#### [TASK OBJECTIVE]
What you give back must match the data below character for character.

#### [DATA UNDER STUDY]

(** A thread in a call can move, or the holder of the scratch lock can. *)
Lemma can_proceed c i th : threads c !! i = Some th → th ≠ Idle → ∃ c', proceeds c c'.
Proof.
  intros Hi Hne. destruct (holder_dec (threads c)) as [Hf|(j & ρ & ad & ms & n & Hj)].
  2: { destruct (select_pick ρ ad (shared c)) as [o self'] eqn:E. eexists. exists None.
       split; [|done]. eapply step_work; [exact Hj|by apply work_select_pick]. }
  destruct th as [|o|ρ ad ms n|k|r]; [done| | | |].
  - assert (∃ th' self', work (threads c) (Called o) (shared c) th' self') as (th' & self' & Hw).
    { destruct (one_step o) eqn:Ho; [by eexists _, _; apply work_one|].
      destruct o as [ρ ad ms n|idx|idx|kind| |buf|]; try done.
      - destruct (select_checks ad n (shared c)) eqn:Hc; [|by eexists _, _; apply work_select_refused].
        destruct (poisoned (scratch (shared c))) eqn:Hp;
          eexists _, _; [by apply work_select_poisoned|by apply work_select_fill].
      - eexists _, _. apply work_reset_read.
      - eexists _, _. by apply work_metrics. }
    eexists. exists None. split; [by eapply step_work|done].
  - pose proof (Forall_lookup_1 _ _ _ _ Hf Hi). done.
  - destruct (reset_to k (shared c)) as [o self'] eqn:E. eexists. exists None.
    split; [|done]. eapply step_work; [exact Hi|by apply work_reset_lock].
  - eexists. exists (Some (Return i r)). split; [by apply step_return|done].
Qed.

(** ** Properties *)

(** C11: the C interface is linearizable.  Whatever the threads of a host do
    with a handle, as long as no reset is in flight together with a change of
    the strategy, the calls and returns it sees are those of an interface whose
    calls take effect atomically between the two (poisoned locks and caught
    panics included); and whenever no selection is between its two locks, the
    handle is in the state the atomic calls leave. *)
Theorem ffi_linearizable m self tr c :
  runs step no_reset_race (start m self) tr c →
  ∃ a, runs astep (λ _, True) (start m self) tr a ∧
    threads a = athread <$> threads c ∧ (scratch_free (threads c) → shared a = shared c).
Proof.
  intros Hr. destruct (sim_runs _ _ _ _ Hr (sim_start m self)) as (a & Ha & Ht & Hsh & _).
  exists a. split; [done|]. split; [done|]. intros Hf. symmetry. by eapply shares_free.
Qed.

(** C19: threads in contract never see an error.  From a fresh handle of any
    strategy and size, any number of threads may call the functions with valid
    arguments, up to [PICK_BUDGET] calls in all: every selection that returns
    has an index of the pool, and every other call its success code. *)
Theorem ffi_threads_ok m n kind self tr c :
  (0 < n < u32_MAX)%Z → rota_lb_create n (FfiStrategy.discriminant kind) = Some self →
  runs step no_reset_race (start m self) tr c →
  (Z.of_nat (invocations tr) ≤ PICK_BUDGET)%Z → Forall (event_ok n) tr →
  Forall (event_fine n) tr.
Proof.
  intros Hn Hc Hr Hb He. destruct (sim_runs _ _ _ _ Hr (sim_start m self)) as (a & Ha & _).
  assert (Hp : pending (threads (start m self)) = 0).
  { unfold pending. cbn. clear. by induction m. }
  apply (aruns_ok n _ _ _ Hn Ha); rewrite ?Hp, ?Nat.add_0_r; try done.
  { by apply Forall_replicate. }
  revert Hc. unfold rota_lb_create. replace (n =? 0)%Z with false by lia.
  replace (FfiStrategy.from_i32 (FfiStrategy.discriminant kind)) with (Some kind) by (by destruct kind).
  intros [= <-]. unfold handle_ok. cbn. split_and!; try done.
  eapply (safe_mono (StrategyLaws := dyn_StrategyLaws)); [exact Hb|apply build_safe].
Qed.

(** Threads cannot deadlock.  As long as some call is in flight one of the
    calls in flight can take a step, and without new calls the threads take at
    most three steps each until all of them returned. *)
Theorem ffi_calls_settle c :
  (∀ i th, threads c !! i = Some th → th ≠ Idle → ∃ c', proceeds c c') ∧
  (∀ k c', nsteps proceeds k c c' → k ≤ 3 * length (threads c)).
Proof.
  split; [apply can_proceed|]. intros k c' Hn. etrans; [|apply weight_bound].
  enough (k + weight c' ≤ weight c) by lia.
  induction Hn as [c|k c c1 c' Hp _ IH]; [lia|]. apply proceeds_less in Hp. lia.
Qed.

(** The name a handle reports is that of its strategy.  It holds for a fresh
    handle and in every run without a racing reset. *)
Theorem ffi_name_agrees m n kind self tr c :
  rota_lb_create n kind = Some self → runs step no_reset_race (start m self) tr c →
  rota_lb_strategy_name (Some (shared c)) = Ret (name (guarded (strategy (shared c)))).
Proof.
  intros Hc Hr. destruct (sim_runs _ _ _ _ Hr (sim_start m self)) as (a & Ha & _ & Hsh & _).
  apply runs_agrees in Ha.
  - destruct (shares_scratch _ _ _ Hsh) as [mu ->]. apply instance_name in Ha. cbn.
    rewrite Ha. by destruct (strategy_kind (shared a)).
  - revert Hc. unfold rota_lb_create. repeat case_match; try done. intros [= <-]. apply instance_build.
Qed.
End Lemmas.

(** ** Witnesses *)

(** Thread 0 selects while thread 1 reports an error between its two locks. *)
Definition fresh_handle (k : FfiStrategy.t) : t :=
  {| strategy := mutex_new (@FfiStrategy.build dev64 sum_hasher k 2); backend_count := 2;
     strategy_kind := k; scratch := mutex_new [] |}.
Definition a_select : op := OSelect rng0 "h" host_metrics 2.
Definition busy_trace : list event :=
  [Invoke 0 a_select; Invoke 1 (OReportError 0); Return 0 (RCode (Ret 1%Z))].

#### [TASK RESULT]
(** A thread in a call can move, or the holder of the scratch lock can. *)
Lemma can_proceed c i th : threads c !! i = Some th → th ≠ Idle → ∃ c', proceeds c c'.
Proof.
  intros Hi Hne. destruct (holder_dec (threads c)) as [Hf|(j & ρ & ad & ms & n & Hj)].
  2: { destruct (select_pick ρ ad (shared c)) as [o self'] eqn:E. eexists. exists None.
       split; [|done]. eapply step_work; [exact Hj|by apply work_select_pick]. }
  destruct th as [|o|ρ ad ms n|k|r]; [done| | | |].
  - assert (∃ th' self', work (threads c) (Called o) (shared c) th' self') as (th' & self' & Hw).
    { destruct (one_step o) eqn:Ho; [by eexists _, _; apply work_one|].
      destruct o as [ρ ad ms n|idx|idx|kind| |buf|]; try done.
      - destruct (select_checks ad n (shared c)) eqn:Hc; [|by eexists _, _; apply work_select_refused].
        destruct (poisoned (scratch (shared c))) eqn:Hp;
          eexists _, _; [by apply work_select_poisoned|by apply work_select_fill].
      - eexists _, _. apply work_reset_read.
      - eexists _, _. by apply work_metrics. }
    eexists. exists None. split; [by eapply step_work|done].
  - pose proof (Forall_lookup_1 _ _ _ _ Hf Hi). done.
  - destruct (reset_to k (shared c)) as [o self'] eqn:E. eexists. exists None.
    split; [|done]. eapply step_work; [exact Hi|by apply work_reset_lock].
  - eexists. exists (Some (Return i r)). split; [by apply step_return|done].
Qed.

(** ** Properties *)

(** C11: the C interface is linearizable.  Whatever the threads of a host do
    with a handle, as long as no reset is in flight together with a change of
    the strategy, the calls and returns it sees are those of an interface whose
    calls take effect atomically between the two (poisoned locks and caught
    panics included); and whenever no selection is between its two locks, the
    handle is in the state the atomic calls leave. *)
Theorem ffi_linearizable m self tr c :
  runs step no_reset_race (start m self) tr c →
  ∃ a, runs astep (λ _, True) (start m self) tr a ∧
    threads a = athread <$> threads c ∧ (scratch_free (threads c) → shared a = shared c).
Proof.
  intros Hr. destruct (sim_runs _ _ _ _ Hr (sim_start m self)) as (a & Ha & Ht & Hsh & _).
  exists a. split; [done|]. split; [done|]. intros Hf. symmetry. by eapply shares_free.
Qed.

(** C19: threads in contract never see an error.  From a fresh handle of any
    strategy and size, any number of threads may call the functions with valid
    arguments, up to [PICK_BUDGET] calls in all: every selection that returns
    has an index of the pool, and every other call its success code. *)
Theorem ffi_threads_ok m n kind self tr c :
  (0 < n < u32_MAX)%Z → rota_lb_create n (FfiStrategy.discriminant kind) = Some self →
  runs step no_reset_race (start m self) tr c →
  (Z.of_nat (invocations tr) ≤ PICK_BUDGET)%Z → Forall (event_ok n) tr →
  Forall (event_fine n) tr.
Proof.
  intros Hn Hc Hr Hb He. destruct (sim_runs _ _ _ _ Hr (sim_start m self)) as (a & Ha & _).
  assert (Hp : pending (threads (start m self)) = 0).
  { unfold pending. cbn. clear. by induction m. }
  apply (aruns_ok n _ _ _ Hn Ha); rewrite ?Hp, ?Nat.add_0_r; try done.
  { by apply Forall_replicate. }
  revert Hc. unfold rota_lb_create. replace (n =? 0)%Z with false by lia.
  replace (FfiStrategy.from_i32 (FfiStrategy.discriminant kind)) with (Some kind) by (by destruct kind).
  intros [= <-]. unfold handle_ok. cbn. split_and!; try done.
  eapply (safe_mono (StrategyLaws := dyn_StrategyLaws)); [exact Hb|apply build_safe].
Qed.

(** Threads cannot deadlock.  As long as some call is in flight one of the
    calls in flight can take a step, and without new calls the threads take at
    most three steps each until all of them returned. *)
Theorem ffi_calls_settle c :
  (∀ i th, threads c !! i = Some th → th ≠ Idle → ∃ c', proceeds c c') ∧
  (∀ k c', nsteps proceeds k c c' → k ≤ 3 * length (threads c)).
Proof.
  split; [apply can_proceed|]. intros k c' Hn. etrans; [|apply weight_bound].
  enough (k + weight c' ≤ weight c) by lia.
  induction Hn as [c|k c c1 c' Hp _ IH]; [lia|]. apply proceeds_less in Hp. lia.
Qed.

(** The name a handle reports is that of its strategy.  It holds for a fresh
    handle and in every run without a racing reset. *)
Theorem ffi_name_agrees m n kind self tr c :
  rota_lb_create n kind = Some self → runs step no_reset_race (start m self) tr c →
  rota_lb_strategy_name (Some (shared c)) = Ret (name (guarded (strategy (shared c)))).
Proof.
  intros Hc Hr. destruct (sim_runs _ _ _ _ Hr (sim_start m self)) as (a & Ha & _ & Hsh & _).
  apply runs_agrees in Ha.
  - destruct (shares_scratch _ _ _ Hsh) as [mu ->]. apply instance_name in Ha. cbn.
    rewrite Ha. by destruct (strategy_kind (shared a)).
  - revert Hc. unfold rota_lb_create. repeat case_match; try done. intros [= <-]. apply instance_build.
Qed.
End Lemmas.

(** ** Witnesses *)

(** Thread 0 selects while thread 1 reports an error between its two locks. *)
Definition fresh_handle (k : FfiStrategy.t) : t :=
  {| strategy := mutex_new (@FfiStrategy.build dev64 sum_hasher k 2); backend_count := 2;
     strategy_kind := k; scratch := mutex_new [] |}.
Definition a_select : op := OSelect rng0 "h" host_metrics 2.
Definition busy_trace : list event :=
  [Invoke 0 a_select; Invoke 1 (OReportError 0); Return 0 (RCode (Ret 1%Z))].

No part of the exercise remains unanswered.